Mumtaz, who grew up in Kenya and has spent 15 years working in Pakistan, is researching the root causes of these deaths and how they can be reduced.

Over half of these deaths take place in just six countries, and Pakistan is one of them, Mumtaz says, and that most of these deaths are avoidable.

Her research shows that maternal deaths in Pakistan are not random, but the result of systemic social, political and economic inequities. "An unequal gender order interacts with a hierarchical and unequal class order. This disadvantages the very poor women," she explains.

"It is these women in Pakistan who are the most likely to die during childbirth."

Through her research, and time spent living in Pakistan, Mumtaz has discovered that gender and class directly impact a woman's ability to access health services. It is, she says, a very complex relationship.

These inequities are systemic and are woven into the way maternal health policies are developed and the health-care system designed.

"The health-care system in Pakistan is designed to serve the rich. Poor women have very limited access to maternal health care," says Mumtaz.

Recently, the government of Pakistan created the Community Midwifery program. This program trains midwives to provide maternity services to women in remote rural villages, but because the community midwives practice in the private sector, Mumtaz questions whether they are providing care to the very poor women, who by definition are unable to pay.

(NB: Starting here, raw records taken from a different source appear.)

(** A completion takes up the row of the caller's session. *)
Lemma begin_complete_ok {A} p k grace (K : Session → Svc A) a w w' :
  upload_inv (sw_db w) →
  (authorized ← authorizedSession p k ScopeDatasetsWrite; now ← svc_now;
   x ← svc_transact (BeginComplete k (us_owner_user_id authorized) now (now - grace)); K x) e w = (SOk a, w') →
  ∃ d x t now w1, K (start_completion t now x) e w1 = (SOk a, w')
    ∧ rtc ustep (sw_db w) d ∧ u_sessions d !! k = Some x ∧ us_id x = k
    ∧ CanAccessOwner p (us_owner_user_id x) ScopeDatasetsWrite = true
    ∧ upload_inv (sw_db w1) ∧ u_sessions (sw_db w1) !! k = Some (start_completion t now x)
    ∧ sw_calls w1 = sw_calls w
    ∧ (keeps_session k → ∀ z, u_sessions (sw_db w) !! k = Some z → same_session z x).
Proof.
  intros HI (auth&w1&H1&H)%svc_bind_ok. apply svc_bind_ok in H1 as (auth'&w0&H0&H1).
  pose proof (sound_after e He _ _ _ _ (sound_query _) H0 HI) as (HI0&_&Hrtc0).
  apply svc_query_env in H0 as (_&[n0 Hdb0]&Hc0).
  apply svc_bind_ok in H1 as (u1&w01&[Hacc ->]%svc_require_ok&[= -> <-]).
  apply svc_bind_ok in H as (now&w2&[= <- <-]&H). apply svc_bind_ok in H as (x&w3&H3&H).
  pose proof (sound_after e He _ _ _ _ (sound_transact _ (BeginComplete_op _ _ _ _)) H3 HI0) as (HI3&_&_).
  apply svc_transact_env in H3 as (o&n3&Htx&Hc3). cbn in Hc3, Htx.
  pose proof (usteps_inv _ _ HI0 (He n3 _)) as HId.
  apply BeginComplete_ok in Htx as (x0&t0&Hx0&Hown&->&Hx3).
  eexists (e_db e n3 (sw_db w0)), x0, t0, _, w3. split_and!; [done|by etrans|done| |by rw -Hown in Hacc|done|done|congruence|].
  - by destruct (inv_session _ HId k x0 Hx0).
  - intros Hkeep z Hz. destruct (env_session_kept k n0 _ Hkeep HI z Hz) as (z0&Hz0&?). rw -Hdb0 in Hz0.
    destruct (env_session_kept k n3 _ Hkeep HI0 z0 Hz0) as (z3&Hz3&?). assert (z3 = x0) as -> by congruence.
    by etrans.
Qed.
(* ===== verification/UploadRequests.v ===== *)
(** The requests of the upload API as a whole: none of them breaks the tables, and
    the compensation of a failed initiation that leaves a remote upload behind. *)

From S2P Require Import Prelude GoStrings Json Queue JobModel Schema Sql Authz Sha256 Upload UploadModel Svc DatasetStore SessionStore UploadSys UploadProps DatasetService MultipartService CompleteService SvcLogic UploadVerify.

Open Scope Z_scope.

(** ** Requests *)

Inductive UploadCall :=
  | call_Create (p : Principal) (name description : string)
  | call_List (p : Principal) (page pageSize : Z) (state name : string)
  | call_Get (p : Principal) (ds : uuid)
  | call_Delete (p : Principal) (ds : uuid)
  | call_UploadVersion (p : Principal) (ds : uuid) (r : UploadRequest)
  | call_Initiate (p : Principal) (ds : uuid) (r : InitiateRequest)
  | call_GetSession (p : Principal) (k : uuid)
  | call_PresignPart (p : Principal) (k : uuid) (n : Z)
  | call_RegisterPart (p : Principal) (k : uuid) (n : Z) (etag : string) (size : Z)
  | call_Complete (p : Principal) (k : uuid) (parts : list CompletePart)
  | call_Abort (p : Principal) (k : uuid)
  | call_CleanupExpired (limit : Z).

Definition svc_void {A} (m : Svc A) : Svc unit := _ ← m; mret tt.

Section requests.
Context `{PC : PgCollation} (c : DatasetServiceConfig) (s : MultipartConfig).

Definition run_call (x : UploadCall) : Svc unit :=
  match x with
  | call_Create p name description => svc_void (Dataset_Create c p name description)
  | call_List p page pageSize state name => svc_void (Dataset_List c p page pageSize state name)
  | call_Get p ds => svc_void (Dataset_Get c p ds)
  | call_Delete p ds => Dataset_Delete c p ds
  | call_UploadVersion p ds r => svc_void (UploadVersion c p ds r)
  | call_Initiate p ds r => svc_void (Initiate s p ds r)
  | call_GetSession p k => svc_void (Multipart_Get p k)
  | call_PresignPart p k n => svc_void (Multipart_PresignPart s p k n)
  | call_RegisterPart p k n etag size => svc_void (Multipart_RegisterPart p k n etag size)
  | call_Complete p k parts => svc_void (Complete s p k parts)
  | call_Abort p k => Abort_session p k
  | call_CleanupExpired limit => svc_void (CleanupExpired s limit)
  end.

Lemma sound_void {A} (m : Svc A) : sound m → sound (svc_void m).
Proof. intros Hm. apply sound_bind; [done|]. intros a. apply sound_ret. Qed.

Lemma sound_run_call x : sound (run_call x).
Proof.
  destruct x; cbn [run_call]; try apply sound_void; first
    [ apply sound_Dataset_Create | apply sound_Dataset_List | apply sound_Dataset_Get | apply sound_Dataset_Delete
    | apply sound_UploadVersion | apply sound_Initiate | apply sound_Multipart_Get | apply sound_Multipart_PresignPart
    | apply sound_Multipart_RegisterPart | apply sound_Complete | apply sound_Abort_session | apply sound_CleanupExpired ].
Qed.

(** C14. No request of the dataset and multipart API, and no run of the clean-up, breaks
    the tables or touches a finished version: whatever its arguments, whatever the
    object store answers, whichever transactions fail or lose their connection during
    the commit, and whatever other requests commit in between, the invariant of the
    upload tables holds at the end and every version that was available or failed is
    there unchanged. *)
Theorem upload_requests_safe e x w k v :
  rely e → upload_inv (sw_db w) →
  upload_inv (sw_db (run_call x e w).2)
  ∧ (u_versions (sw_db w) !! k = Some v → dv_state v ≠ VersionUploading →
     u_versions (sw_db (run_call x e w).2) !! k = Some v).
Proof.
  intros He HI. destruct (sound_run_call x e w He) as [Hs _].
  split; [by eapply usteps_inv|]. intros Hk Hst. by eapply versions_finished.
Qed.

(** ** A failed initiation *)

(** Deleting the version makes room for no session of it. *)
Lemma AbortVersion_deletes ds v actor o d d' :
  transact (AbortVersion ds v actor) o d = (Ok tt, d') →
  u_versions d' !! v = None ∧ ∀ k x, u_sessions d' !! k = Some x → u_sessions d !! k = Some x ∧ us_version_id x ≠ v.
Proof.
  intros H. eapply (transact_inv o); [exact H|]. unfold AbortVersion. wp_step. apply wp_lock_dataset. intros r _.
  wp_step. apply wp_lock_version. intros y _ _. wp_steps. apply wp_delete_version. intros _. cbn beta.
  apply wp_restore_dataset. intros f h _ ->. cbn. split; [apply lookup_delete_eq|].
  by intros k x [? ?]%map_lookup_filter_Some.
Qed.

Lemma CreateSession_no_version x o d :
  u_versions d !! us_version_id x = None → ∃ err, transact (CreateSession x) o d = (Err err, d).
Proof.
  intros Hn. apply transact_refused. intros w <-. unfold CreateSession. wp_steps. reflect_bool.
  destruct_and!. match goal with H : is_Some (u_versions _ !! _) |- _ => rw Hn in H; by destruct H end.
Qed.
(** Without interference and faults a step is its transaction. *)
Lemma svc_tx_quiet {A} (tx : Tx UDB A) e w :
  (∀ n d, e_db e n d = d) → (∀ n, e_fault e n = NoFault) →
  svc_tx tx e w =
  (match (transact tx (e_oracle e (sw_step w)) (sw_db w)).1 with Ok a => SOk a | Err x => SErr [x] end,
   mkSWorld (transact tx (e_oracle e (sw_step w)) (sw_db w)).2 (S (sw_step w)) (sw_calls w)).
Proof.
  intros Hd Hf. unfold svc_tx, svc_transact. rw Hd Hf. unfold transact, mbind, tx_bind.
  by destruct (tx _ _) as [[a w']|x].
Qed.

(** When the session of a new multipart upload cannot be recorded and the object
    store then fails to abort the remote upload, the code means to record the session
    as an orphan for the clean-up; but it has just deleted the version the row must
    refer to, so the insertion is refused and no row of the database knows the remote
    upload any more. *)
Lemma orphan_upload_unrecorded p x sum now err e w d1 a :
  (∀ n d, e_db e n d = d) → (∀ n, e_fault e n = NoFault) →
  (∀ n, e_abort e n (us_object_key x) (us_upload_id x) = Err a) →
  (∀ k y, u_sessions (sw_db w) !! k = Some y → us_upload_id y ≠ us_upload_id x) →
  transact (AbortVersion (us_dataset_id x) (us_version_id x) (UserID p)) (e_oracle e (S (sw_step w))) (sw_db w)
    = (Ok tt, d1) →
  ∃ l w', recover_initiate p x sum now err e w = (SErr l, w') ∧ a ∈ l
  ∧ ∀ k y, u_sessions (sw_db w') !! k = Some y → us_upload_id y ≠ us_upload_id x.
Proof.
  intros Hd Hf Ha Hno Htx. destruct (AbortVersion_deletes _ _ _ _ _ _ Htx) as [Hv Hs].
  assert (cleanupReservedRemote (us_object_key x) (us_upload_id x) (us_dataset_id x) (us_version_id x) (UserID p) e w
    = (SOk (Some ([a] ++ [])), mkSWorld d1 (S (S (sw_step w)))
        (sw_calls w ++ [CallAbortMultipart (us_object_key x) (us_upload_id x) (Err a)]))) as E1.
  { unfold cleanupReservedRemote, mbind, svc_bind, svc_try, AbortMultipart, svc_store. rw Ha. cbn [sres_of].
    rw svc_tx_quiet //. cbn [sw_step sw_db sw_calls]. by rw Htx. }
  unfold recover_initiate, mbind, svc_bind. rw E1. unfold svc_try, persistOrphanSession. rw svc_tx_quiet //.
  cbn [sw_step sw_db sw_calls].
  destruct (CreateSession_no_version (orphan_session x now "initiation_compensation_failed")
    (e_oracle e (S (S (sw_step w)))) d1 Hv) as [err' ->].
  eexists _, _. split; [reflexivity|]. split; [set_solver|]. cbn. intros k y Hy. apply (Hno k). by apply Hs.
Qed.
End requests.

(** ** Runs *)

#[local] Existing Instance ascii_collation.

(** A quiet environment whose object store holds "a,b" under every key. *)
Definition ex_env (abort : res unit) : SEnv := {|
  e_db := λ _ d, d; e_fault := λ _, NoFault; e_oracle := λ n, minting (100 + N.of_nat n);
  e_uuid := λ n, (1000 + N.of_nat n)%N; e_now := λ _, 200; e_text := λ _, "error";
  e_put := λ _ key r ct, (length (rd_bytes r), Ok (mkObjectInfo key (Z.of_nat (length (rd_bytes r))) "etag" ct));
  e_head := λ _ key, Ok (mkObjectInfo key 3 "etag" "text/csv");
  e_get := λ _ _, Ok (mkReader (bytes_of "a,b") None);
  e_delete := λ _ _, Ok tt;
  e_initiate := λ _ _ _, Ok "upload-3";
  e_presign := λ _ _ _ _ _, Ok "https://example.org/part";
  e_list_parts := λ _ _ _, Ok [mkMultipartPart 1 "etag" 3];
  e_get_part := λ _ _ _ n, Ok (mkMultipartPart n "etag" 3);
  e_complete := λ _ key _ _ ct, Ok (mkObjectInfo key 3 "etag" ct);
  e_abort := λ _ _ _, abort |}.

Lemma ex_env_rely abort : rely (ex_env abort).
Proof. intros n d. apply rtc_refl. Qed.

Definition ex_user : Principal := mkPrincipal 7 RoleUser [ScopeDatasetsRead; ScopeDatasetsWrite] AuthMethodBearer.
Definition ex_config : MultipartConfig := mkMultipartConfig 5242880 100 524288000 Hour Minute Minute.
Definition ex_limits : DatasetServiceConfig := mkDatasetServiceConfig 1000.

Definition ex_registered : list (uuid * UploadOp) := [
  (1%N, op_CreateDataset 7 "sales" "");
  (0%N, op_ReserveVersion (mkVersionReservation 2 1 7 "a.csv" "text/csv" FormatCSV "datasets/1/versions/2/raw" "artifacts" (JObj [])));
  (0%N, op_CreateSession ex_session);
  (0%N, op_insert_part 3 1 "etag" 3)
].

Definition ex_world (l : list (uuid * UploadOp)) : SWorld := mkSWorld (ex_db l) 0 [].

Lemma Complete_verified_witness :
  ∃ v w', Complete ex_config ex_user 3 [mkCompletePart 1 "etag"] (ex_env (Ok tt)) (ex_world ex_registered) = (SOk v, w')
  ∧ ∃ d x content new,
    rtc ustep (sw_db (ex_world ex_registered)) d ∧ u_sessions d !! 3%N = Some x ∧ us_id x = 3%N
    ∧ CanAccessOwner ex_user (us_owner_user_id x) ScopeDatasetsWrite = true
    ∧ verified x v content
    ∧ sw_calls w' = sw_calls (ex_world ex_registered) ++ new
    ∧ CallGet (us_object_key x) (Ok (mkReader content None)) ∈ new
    ∧ u_versions (sw_db w') !! us_version_id x = Some v
    ∧ ∃ y, u_sessions (sw_db w') !! 3%N = Some y ∧ us_state y = StateCompleted
      ∧ (keeps_session (ex_env (Ok tt)) 3 →
           same_session x y ∧ ∀ z, u_sessions (sw_db (ex_world ex_registered)) !! 3%N = Some z → same_session z x).
Proof.
  destruct (Complete ex_config ex_user 3 [mkCompletePart 1 "etag"] (ex_env (Ok tt)) (ex_world ex_registered))
    as [[v|l] w'] eqn:E; [|vm_compute in E; discriminate].
  exists v, w'. split; [done|].
  apply (Complete_verified (ex_env (Ok tt)) (ex_env_rely (Ok tt)) ex_config ex_user 3 [mkCompletePart 1 "etag"]
    (ex_world ex_registered) v w'); [by apply ex_inv|done].
Defined.

Definition ex_upload : UploadRequest :=
  mkUploadRequest "a.csv" "text/csv" ex_checksum 3 (Some (mkReader (bytes_of "a,b") None)).

Lemma UploadVersion_verified_witness :
  ∃ v w', UploadVersion ex_limits ex_user 1 ex_upload (ex_env (Ok tt)) (ex_world ex_registered) = (SOk v, w')
  ∧ dv_state v = VersionAvailable ∧ u_versions (sw_db w') !! dv_id v = Some v.
Proof.
  destruct (UploadVersion ex_limits ex_user 1 ex_upload (ex_env (Ok tt)) (ex_world ex_registered))
    as [[v|l] w'] eqn:E; [|vm_compute in E; discriminate].
  exists v, w'. split; [done|].
  pose proof (UploadVersion_verified (ex_env (Ok tt)) (ex_env_rely (Ok tt)) ex_limits ex_user 1 ex_upload
    (ex_world ex_registered) v w' (ex_inv ex_registered eq_refl) E) as (body&n&info&new&H).
  cbn zeta in H. destruct H as (_&_&_&Hst&_&_&_&_&_&_&Hv). exact (conj Hst Hv).
Defined.

Lemma upload_requests_safe_witness :
  upload_inv (sw_db (run_call ex_limits ex_config (call_CleanupExpired 10) (ex_env (Ok tt)) (ex_world ex_registered)).2).
Proof.
  apply (upload_requests_safe ex_limits ex_config (ex_env (Ok tt)) (call_CleanupExpired 10) (ex_world ex_registered) 2
    (reserved_version (mkVersionReservation 2 1 7 "a.csv" "text/csv" FormatCSV "k" "p" (JObj [])) 1 0)).
  - apply ex_env_rely.
  - by apply ex_inv.
Defined.

(** The version of a session that could not be recorded: dataset 1, version 2. *)
Definition ex_reserved : list (uuid * UploadOp) := take 2 ex_registered.

Lemma orphan_upload_unrecorded_witness :
  ∃ l w', recover_initiate ex_user ex_session ex_checksum 200 [ErrText "connection lost"]
            (ex_env (Err (ErrText "timeout"))) (ex_world ex_reserved) = (SErr l, w')
  ∧ ErrText "timeout" ∈ l
  ∧ ∀ k y, u_sessions (sw_db w') !! k = Some y → us_upload_id y ≠ us_upload_id ex_session.
Proof.
  destruct (transact (AbortVersion (us_dataset_id ex_session) (us_version_id ex_session) (UserID ex_user))
    (e_oracle (ex_env (Err (ErrText "timeout"))) 1) (sw_db (ex_world ex_reserved))) as [[[]|x] d1] eqn:E;
    [|vm_compute in E; discriminate].
  apply (orphan_upload_unrecorded ex_user ex_session ex_checksum 200 [ErrText "connection lost"]
    (ex_env (Err (ErrText "timeout"))) (ex_world ex_reserved) d1 (ErrText "timeout")).
  - done.
  - done.
  - done.
  - intros k y Hk. exfalso. revert Hk. by rw (_ : u_sessions (sw_db (ex_world ex_reserved)) = ∅) // lookup_empty.
  - exact E.
Defined.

"I am exploring whether very poor or socially marginalized women can access these midwifery services." She will also try to determine what can be done to ensure the services reach the most vulnerable women.

The findings of Mumtaz's research will help the government of Pakistan identify poor, socially excluded women and determine how services can be targeted to them. It will also help in training midwives to be sensitive to the special needs of poor women and ensure the needs are addressed.

Ultimately, Mumtaz hopes to effect change that will help to save the lives of countless women in Pakistan.